(** What the floor connects waits for its records. *)
Lemma floor_connects doa syn sp L f na ah h m :
  led_ok doa syn sp L -> 0 <= syn -> mark sp < f < m -> h = Z.max f (hi sp) -> h < 2 ^ 64 ->
  held_ok (log L) m na ah -> log L !! (m + 1) = None -> (forall s, f < s <= m -> is_Some (log L !! s)) ->
  led_ok doa syn (confirm doa syn
    (mk_space (oid sp) (incarn sp) na m f h (Z.max (wahead sp) (wmax sp)) (wahead sp) [] ah)) (led_floor L f).
Proof.
  intros [Hheld Hb Hd Hhi Hkey Hcov Hnx Hpos Hwm Hwa Htop Hpend Hsort Hlast Hdoa Hdur] Hsyn Hf Hh Hu Hheld' Hn Hin.
  assert (m <= hi sp) by (destruct (Hin m) as [x Hx]; [lia|]; apply Hkey in Hx; lia).
  apply led_confirm; simpl; try done; try lia.
  - split; simpl; try done; try lia; try constructor.
    + intros s x Hx Hs. specialize (Hwa s x Hx). lia.
    + intros _ s x Hx Hs. lia.
  - intros s x Hx. apply Hkey in Hx. lia.
  - intros s x Hx Hs. apply (Hwa s x Hx). apply Hkey in Hx. lia.
  - intros M HM Hle. destruct (Htop M HM Hle). lia.
Qed.

Lemma sp_floor_ok doa syn sp L f rc sp' :
  led_ok doa syn sp L -> 0 <= syn -> is_u64 f ->
  sp_floor doa syn sp f = (rc, sp') ->
  oid sp' = oid sp /\ incarn sp' = incarn sp /\
  led_ok doa syn sp' (if rc =? CLACK_NEW then led_floor L f else L) /\
  rc = (if f <=? mark sp then CLACK_DUP else CLACK_NEW).
Proof.
  intros H Hsyn Hf E. unfold sp_floor in E. destruct (Z.leb_spec f (mark sp)) as [Hle|Hgt].
  { injection E as <- <-. done. }
  destruct (if f - mark sp >? CLACK_WIN then _ else _) as [na ah] eqn:Ec.
  pose proof (l_held _ _ _ _ H) as Hh. pose proof (l_dmark _ _ _ _ H). pose proof (l_hi _ _ _ _ H).
  assert (held_ok (log L) f na ah) as Hh1.
  { clear E. destruct (f - mark sp >? CLACK_WIN) eqn:Ef; bool_facts.
    - injection Ec as <- <-. apply (held_far _ (mark sp + CLACK_WIN)); [|lia]. destruct Hh as [Hp Hl Hk Hb Hc].
      assert (forall s, is_Some (log L !! s) -> s <= mark sp + CLACK_WIN) as Hno by (intros s Hs; apply Hk in Hs; lia).
      split; try done; [unfold CLACK_WIN; lia| | |].
      + intros s Hs. pose proof (Hno s Hs). apply Hk in Hs. unfold CLACK_WIN in *; lia.
      + intros s Hs. rewrite bit_no_bits. symmetry. apply bool_decide_eq_false. intros Hi. apply Hno in Hi. lia.
      + by apply cnt_zero.
    - apply (clear_upto_ok (log L)) with (m := mark sp) in Ec; try done; unfold CLACK_WIN in *; lia. }
  destruct (connect _ _ _ _ _) as [[[m na'] ah'] took] eqn:En.
  apply (connect_ok (log L)) in En as (Hh2 & Hm & Hin & Hn & Htook); [|done|lia]. simpl in Htook.
  rewrite (pend_floor L doa syn) in E by (done || lia).
  replace (if dmark sp <? f then f else dmark sp) with f in E by (destruct (Z.ltb_spec (dmark sp) f); lia).
  replace (if hi sp <? f then f else hi sp) with (Z.max f (hi sp)) in E by (destruct (Z.ltb_spec (hi sp) f); lia).
  rewrite Htook in E. injection E as <- <-. change (0 =? CLACK_NEW) with true. cbn iota. unfold is_u64 in Hf.
  destruct (Z.ltb_spec f m) as [Hfm|Hfm]; simpl.
  - rewrite max_if, confirm_oid, confirm_incarn. split_and!; try done.
    set (sp1 := mk_space (oid sp) _ _ _ _ _ _ _ _ _).
    pose proof (floor_connects doa syn sp L f na' ah' (Z.max f (hi sp)) m H) as Hok. fold sp1 in Hok.
    apply (led_wahead _ _ _ _ (if na' =? 0 then 0 else wahead (confirm doa syn sp1))) in Hok; try done; try lia.
    + by rewrite confirm_oid, confirm_incarn in Hok.
    + rewrite confirm_nahead. simpl. destruct (Z.eqb_spec na' 0); [by right|by left].
  - assert (m = f) as -> by lia. split_and!; try done.
    apply (led_wahead _ _ (mk_space (oid sp) (incarn sp) na' f f (Z.max f (hi sp)) (wmax sp) (wahead sp) [] ah')).
    + apply floor_alone; try done; lia.
    + simpl. destruct (Z.eqb_spec na' 0); [by right|by left].
Qed.

(** * Every space at once *)

Definition key (sp : space) : Z * Z := (oid sp, incarn sp).

Record sys_ok (a : clack) (Ls : gmap (Z * Z) ledger) : Prop := {
  y_syn : 0 <= synced a;
  y_nodup : NoDup (map key (spaces a));
  y_led : forall sp, sp ∈ spaces a -> exists L, Ls !! key sp = Some L /\ led_ok (durable_on_apply a) (synced a) sp L;
  y_dom : forall k, is_Some (Ls !! k) -> k ∈ map key (spaces a)
}.

Definition ledger_of (Ls : gmap (Z * Z) ledger) (k : Z * Z) : ledger := default led_new (Ls !! k).

Lemma is_space_key o i sp : is_space o i sp = true <-> key sp = (o, i).
Proof. unfold is_space, key. rewrite andb_true_iff, !Z.eqb_eq. split; [by intros [-> ->]|by intros [= -> ->]]. Qed.

Lemma find_from_Some l o i : forall n k, find_from l o i n = Some k ->
  exists j sp, k = (n + j)%nat /\ l !! j = Some sp /\ key sp = (o, i).
Proof.
  induction l as [|x l IH]; intros n k E; simpl in E; [done|]. case_match eqn:Ei.
  - injection E as <-. apply is_space_key in Ei. exists 0%nat, x. split_and!; done || lia.
  - apply IH in E as (j & sp & -> & ? & ?). exists (S j), sp. split_and!; done || lia.
Qed.

Lemma find_from_None l o i : forall n, find_from l o i n = None <-> (o, i) ∉ map key l.
Proof.
  induction l as [|x l IH]; intros n; simpl; [split; [by intros _ ?%elem_of_nil|done]|].
  rewrite not_elem_of_cons, <- (IH (S n)). destruct (is_space o i x) eqn:Ei.
  - apply is_space_key in Ei. rewrite Ei. split; [done|]. by intros [? _].
  - split; [|by intros [_ ?]]. intros ->. split; [|done]. intros Hk. symmetry in Hk. apply is_space_key in Hk. congruence.
Qed.
(* ===== verification/Recover.v ===== *)
(** Start-up recovery ([recover.c]): the snapshot's load and the replay of the log.

    [rdb_load] reads a snapshot into the collections' tables; [replay_cb] takes the
    records of the log one by one, by version and not by their order in the file:
    an upsert lands over an older version only, a delete removes what is older and
    is remembered, so that an older upsert behind it does not bring the key back.
    The registry is the live collections with their tables, at boot without a
    drain; the log is what [pc_wal_scan] of [WalFmt] hands over; ticks and wall
    clock stand still during a recovery.  The collection records of the log
    (create, drop, rename) are outside the model: [replay_cb] answers [None].

    The specification of a replay is [newest]: of the copy the table began with and
    all the log's writes and deletes of a key, the one with the highest version. *)

From Stdlib Require Import ZArith Lia.
From stdpp Require Import base tactics list numbers gmap.
From S2P Require Import Prelude Clack HtBase HtChain Lamport HtTable HtGrow HtApi Crc32c WalFmt.

Definition PC_WAL_DEL_VERLEN : Z := 8.
Definition PC_WAL_DELN_VLEN : Z := 28.

(** A deadline in wall-clock seconds as ticks: 0 never, 1 already over. *)
Definition wall_to_ticks (wall now_wall ticks : Z) : Z :=
  if wall =? 0 then 0
  else if s64 wall <=? now_wall then 1
  else u32 (ticks + u32 (s64 wall - now_wall)).

(** * The deletes remembered *)

Definition TOMB_BUCKETS : Z := 65536.
(* ===== verification/Rdb.v ===== *)
(** The snapshot file ([rdb.c], [rdb_load] of [recover.c]).

    [rdb_save] streams every durable collection through a 64 KB buffer into a
    temporary file, a checksum over all of it last; [rdb_load] checks magic, format
    and checksum and stores the records, each under its own version.  The writer's
    state is [wr], the file's bytes [w_out]; what each flush's [write] calls answer
    is the list [w_io] (nothing left: they succeed).  The walk of a table is the list
    of records it hands over.  The rate limit, the rename and the directory sync are
    outside.  The loader reads by offset in the file and answers [Oob] where it would
    leave it.

    The specification of a file is its list of items ([ritem]). *)

From Stdlib Require Import ZArith Lia.
From stdpp Require Import base tactics list numbers gmap.
From S2P Require Import Prelude Clack HtBase HtChain Lamport HtTable HtGrow HtApi Crc32c WalFmt Recover.

Definition PC_RDB_MAGIC : Z := 0x44524350.
Definition PC_RDB_FMT : Z := 3.
Definition PC_RDB_RHDR (fmt : Z) : Z := if fmt >=? 3 then 25 else if fmt >=? 2 then 24 else 16.
Definition WBUF : Z := 65536.                  (* sizeof w->buf *)

(** * The buffered writer *)

Record wr := mk_wr { w_out : bytes; w_buf : bytes; w_crc : Z; w_total : Z; w_failed : bool; w_io : list (option nat) }.

(** [Some k]: k bytes went out, then [write] failed; the buffer keeps its bytes. *)
Definition wr_flush (w : wr) : wr :=
  match w_io w with
  | Some k :: io => mk_wr (w_out w ++ take k (w_buf w)) (w_buf w) (w_crc w) (w_total w) true io
  | None :: io => mk_wr (w_out w ++ w_buf w) [] (w_crc w) (w_total w) (w_failed w) io
  | [] => mk_wr (w_out w ++ w_buf w) [] (w_crc w) (w_total w) (w_failed w) []
  end.
(* ===== verification/Restart.v ===== *)
(** A start from disk ([pc_recover] of [recover.c]): the snapshot ([Rdb]), the watermarks
    beside it ([Ackstate]) and the replay of the log above its marker ([Recover]), in the
    order the code runs them.  The theorem follows a write from the tables a snapshot
    walked, or from the log, to the table it is restored in. *)

From Stdlib Require Import ZArith Lia.
From stdpp Require Import base tactics list numbers gmap.
From S2P Require Import Prelude Clack HtBase HtChain Lamport HtTable HtGrow HtApi Crc32c WalFmt Recover Rdb Ackstate.

Section Restart.
Context {C : Type} `{LC : Lamport C}.

(** [st->rdb_ok = 1] and [st->marker = 0] *)
Definition rs_loaded (st : pc_recover_stats) (ok : bool) (mk : Z) : pc_recover_stats :=
  mk_rs (last_seq st) mk (ver_high st) ok (rdb_wall st) (rdb_fmt_newer st)
    (rdb_records st) (rdb_skipped_expired st) (rdb_skipped_nocol st) (rdb_skipped_cache st)
    (wal_applied st) (wal_below_marker st) (wal_skipped st) (wal_skipped_cache st) (wal_older st)
    (wal_unknown st) (wal_unknown_covered st) (wal_unknown_type st) (ack_replayed st).

(** The two files, the clock at the load and at the scan, the records of the log.  [Some None]
    refuses the start; [None] is a log with collection records, which [replay] leaves out. *)
Definition pc_recover (file acks : option bytes) (t_load t_scan : Z) (m : Z -> mem) (amem : Z -> bool)
    (s : rstate (C := C)) (l : list (wal_item * rmem)) (skip : bool) : outcome (option (option rstate)) :=
  let! r := rdb_load file t_load m (load_stats s rs_zero) in
  let '(rc, s) := r in
  if rc =? -2 then Ret (Some None)
  else if rc =? 0 then
    let s := load_stats s (rs_loaded (rs_st s) true (marker (rs_st s))) in
    let! k := pc_ack_load (mk_ackst (rs_ack s) [] false 0) acks (marker (rs_st s)) amem in
    Ret (recover_tail t_scan (mk_rst (rs_reg s) (rs_env s) (rs_tombs s) (as_a k.2) (rs_unk s) (rs_st s)) l skip)
  else
    let s := if rc <? 0 then load_stats s (rs_loaded (rs_st s) (rdb_ok (rs_st s)) 0) else s in
    Ret (recover_tail t_scan s l skip).

(** * The watermarks' file cannot hurt *)

Lemma restore_total n : forall data off a mem done, 0 <= off -> off + Z.of_nat n * 20 <= zlen data ->
  exists r, restore_ents n data off a mem done = Ret r.
Proof.
  induction n as [|n IH]; intros data off a mem done Ho Hl; [by eexists|]. cbn [restore_ents]. unfold rd64, rd32.
  rewrite !sub_at_ok by lia. cbn [obind]. destruct (clack_restore _ _ _ _ _) as [rc a']. apply IH; unfold ACK_ENT; lia.
Qed.

Lemma ack_load_total s file mk mem : exists r, pc_ack_load s file mk mem = Ret r.
Proof.
  unfold pc_ack_load. destruct (as_a s) as [a|]; [|by eexists]. destruct file as [data|]; [|by eexists].
  destruct (Z.ltb_spec (zlen data) (ACK_HDR + 4)) as [|Hl]; [by eexists|]. unfold ACK_HDR in Hl. destruct (mem 0); [|by eexists]. cbn [orb negb].
  unfold rd64, rd32. rewrite !sub_at_ok by lia. cbn [obind]. set (n := r32 (ztake 4 (zdrop 16 data))).
  destruct (_ || _) eqn:E; [by eexists|]. apply orb_false_iff in E as [_ E]. apply negb_false_iff, Z.eqb_eq in E.
  destruct (negb _); [by eexists|]. cbn [obind]. destruct (negb _); [by eexists|]. unfold ACK_HDR, ACK_ENT in *.
  destruct (restore_total (Z.to_nat n) data 20 a mem 0 ltac:(lia) ltac:(lia)) as [r ->]. by eexists.
Qed.

(** * What a load leaves for the replay *)

Definition item_live (now_wall now : Z) (it : ritem) : Prop :=
  match it with
  | RCol _ => True
  | RRec _ _ wall v _ => (let x := wall_to_ticks wall now_wall now in x <= 1 \/ now < x) /\ 0 <= v
  end.

Lemma load_rec_state_ok now_wall ls key val wall v fl m :
  state_ok (l_s ls) -> all_mem m -> item_fits (RRec key val wall v fl) -> item_live now_wall (ticks (rs_env (l_s ls))) (RRec key val wall v fl) ->
  state_ok (l_s (load_rec now_wall ls key val wall v (Z.land fl PCACHE_F_CARRY) m)).
Proof.
  intros [Hs] Hm [Hb Hov] [Hx Hv]. cbv zeta in Hx. unfold load_rec. destruct (l_ht ls) as [i|]; [|by destruct (l_cache ls)].
  set (x := wall_to_ticks _ _ _) in *. destruct (Z.eqb_spec x 1) as [|Hx1]; [by split|]. destruct (rs_reg (l_s ls) !! i) as [c|] eqn:Hc; [|by split].
  destruct (Hs i c Hc) as (Hok & Hlive & Hnul).
  destruct (store_setver_view (c_tab c) (rs_env (l_s ls)) key val x fl v m Hok Hm Hb Hov) as (h1 & e1 & -> & Ht & rc & h2 & E & Hok2 & Hview & Hoth).
  cbn [Z.eqb]. rewrite E. cbn [main l_s]. split. cbn [rs_reg rs_env]. rewrite Ht.
  intros j c' Hj. apply lookup_set_tab in Hj as (c0 & Hj & -> & _ & ->). destruct (Hs j c0 Hj) as (G1 & G2 & G3).
  destruct (decide (j = i)) as [->|]; [|done]. split_and!; [done| |done]. intros k v' x' n' Hk. destruct (decide (k = key)) as [->|].
  - rewrite Hview in Hk. injection Hk as <- <- <-. split; [|done]. pose proof (wall_ticks_nonneg wall now_wall (ticks (rs_env (l_s ls)))) as Hge. fold x in Hge. lia.
  - rewrite Hoth in Hk by done. by eapply Hlive.
Qed.

Lemma load_items_keep now_wall m l : forall off ls cur,
  (forall o, all_mem (m o)) -> state_ok (l_s ls) -> at_col ls cur -> Forall item_fits l ->
  Forall (item_live now_wall (ticks (rs_env (l_s ls)))) l ->
  let s' := l_s (load_items now_wall off m ls l) in
  state_ok s' /\ ticks (rs_env s') = ticks (rs_env (l_s ls)) /\ (forall name, fills (l_s ls) name -> fills s' name) /\
  wal_unknown (rs_st s') = wal_unknown (rs_st (l_s ls)).
Proof.
  induction l as [|it l IH]; intros off ls cur Hm Hs Hat Hf Hl; [done|].
  apply list.Forall_cons in Hf as [Hf1 Hf]. apply list.Forall_cons in Hl as [Hl1 Hl]. cbn [load_items].
  destruct it as [name0|key val wall v fl]; cbn [load_item].
  - destruct (load_col_at ls name0) as (Hat' & Hr & He).
    assert (state_ok (l_s (load_col ls name0))) as Hs' by (split; intros i c; rewrite Hr, He; apply (so_tab _ Hs)).
    destruct (IH (off + zlen (item_bytes (RCol name0))) (load_col ls name0) (Some name0) Hm Hs' Hat' Hf) as (H1 & H2 & H3 & H4); [by rewrite He|].
    split_and!; [done|by rewrite H2, He|intros; apply H3; unfold fills; by rewrite Hr|].
    rewrite H4. unfold load_col. by repeat case_match.
  - assert (tabs_ok (l_s ls)) as Ht by (intros i c Hc; apply (so_tab _ Hs i c Hc)).
    destruct (load_rec_view now_wall ls cur key val wall v fl (m (off + 26)) Ht Hat (Hm _) Hf1) as (_ & G2 & G3 & G4 & _).
    pose proof (load_rec_state_ok now_wall ls key val wall v fl (m (off + 26)) Hs (Hm _) Hf1 Hl1) as Hs'.
    destruct (IH (off + zlen (item_bytes (RRec key val wall v fl))) _ cur Hm Hs' G2 Hf) as (H1 & H2 & H3 & H4); [by rewrite G3|].
    split_and!; [done|by rewrite H2, G3|auto|]. rewrite H4. unfold load_rec. by repeat case_match.
Qed.

(** A log of known records leaves no unknown ones. *)
Lemma data_unknown w r now_wall rm : wal_unknown (k_st (replay_data (C := C) w r now_wall rm)) = wal_unknown (k_st w).
Proof.
  assert (forall w : work (C := C), wal_unknown (k_st (applied w)) = wal_unknown (k_st w)) as Ha by done.
  assert (forall w : work (C := C), wal_unknown (k_st (older w)) = wal_unknown (k_st w)) as Ho by done.
  assert (forall w : work (C := C), wal_unknown (k_st (skipped w)) = wal_unknown (k_st w)) as Hs by done.
  assert (forall (w : work (C := C)) v, wal_unknown (k_st (high w v)) = wal_unknown (k_st w)) as Hh by done.
  unfold replay_data, replay_upsert, replay_del, replay_touch.
  repeat case_match; rewrite ?Ha, ?Ho, ?Hs, ?Hh, ?st_setver, ?st_remove, ?st_note; simplify_eq; try done.
Qed.

Lemma replay_unknown now_wall l : forall s s' : rstate (C := C), rs_unk s = 0 -> replay now_wall s (as_items l) = Some s' ->
  rs_unk s' = 0 /\ wal_unknown (rs_st s') = wal_unknown (rs_st s).
Proof.
  induction l as [|[r rm] l IH]; intros s s' Hu H; [by simplify_eq/=|].
  change (as_items ((r, rm) :: l)) with ((IRec r, rm) :: as_items l) in H. cbn [replay] in H.
  destruct (replay_cb now_wall s (IRec r) rm) as [s1|] eqn:E; [|done]. cbn [mbind option_bind] in H.
  assert (rs_unk s1 = 0 /\ wal_unknown (rs_st s1) = wal_unknown (rs_st s)) as [H1 H2].
  { clear H IH. unfold replay_cb in E. cbv zeta in E. unfold settle_unknown in E. rewrite Hu, Z.eqb_refl in E.
    set (s0 := with_stats s _) in *. assert (rs_unk (count_ack s0 r rm) = 0 /\ wal_unknown (rs_st (count_ack s0 r rm)) = wal_unknown (rs_st s)) as [G1 G2].
    { unfold count_ack. repeat case_match; simplify_eq; done. }
    repeat case_match; simplify_eq; cbn [rs_unk rs_st with_stats]; rewrite ?data_unknown; by split. }
  destruct (IH s1 s' H1 H) as [H3 H4]. split; [done|congruence].
Qed.

(** A deadline that is left at the load is ahead of the ticks, in 32 bits. *)
Definition deadlines_fit (nt nw t_load now : Z) (c : scol) : Prop :=
  Forall (fun r => let x := wall_to_ticks (walk_wall (mk_wc nt nw None true) r) t_load now in x <= 1 \/ now < x) (sc_new c ++ default [] (sc_old c)).

Lemma save_items_live nt nw t_load now cols : Forall sc_ok cols -> Forall (deadlines_fit nt nw t_load now) cols ->
  Forall (item_live t_load now) (save_items nt nw cols).
Proof.
  assert (forall c l, now_ticks c = nt -> now_wall c = nw -> Forall sm_ok l ->
    Forall (fun r => let x := wall_to_ticks (walk_wall (mk_wc nt nw None true) r) t_load now in x <= 1 \/ now < x) l ->
    Forall (item_live t_load now) (walk_items c l)) as Hw.
  { intros c l <- <- Hok Hl. unfold walk_items. induction Hl as [|r l Hr Hl IH]; [constructor|].
    apply list.Forall_cons in Hok as [(_ & _ & _ & Hv & _) Hok]. cbn [omap list_omap]. specialize (IH Hok). destruct (walk_skips c r); [done|].
    constructor; [|done]. split; [exact Hr|]. unfold is_u64 in Hv. lia. }
  intros Hs Hd. unfold save_items. induction Hs as [|c l (_ & _ & H3 & H4) Hl IH]; [constructor|].
  apply list.Forall_cons in Hd as [Hd1 Hd]. cbn [fmap list_fmap concat]. apply Forall_app. split; [|by apply IH].
  unfold deadlines_fit in Hd1. apply Forall_app in Hd1 as [D1 D2]. unfold col_items. destruct (_ || _); [constructor|]. constructor; [done|].
  destruct (sc_old c) as [old|]; [|by apply Hw]. apply Forall_app. split; apply Hw; auto.
Qed.

(** A record the replay takes: above the marker, in a collection that is filled. *)
Definition logged (lsq t_scan : Z) (s : rstate (C := C)) (p : wal_rec * rmem) : Prop :=
  lsq < wr_seq p.1 /\ fills s (wr_col p.1) /\ vrec t_scan (ticks (rs_env s)) p.1 /\ mem_ok p.2.

End Restart.

(** * Runs *)

Import Runs.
--
**What to do**
Some lines in the material contain "rstate". Show all of them.

**Task answer**
    (s : rstate (C := C)) (l : list (wal_item * rmem)) (skip : bool) : outcome (option (option rstate)) :=
Lemma replay_unknown now_wall l : forall s s' : rstate (C := C), rs_unk s = 0 -> replay now_wall s (as_items l) = Some s' ->
Definition logged (lsq t_scan : Z) (s : rstate (C := C)) (p : wal_rec * rmem) : Prop :=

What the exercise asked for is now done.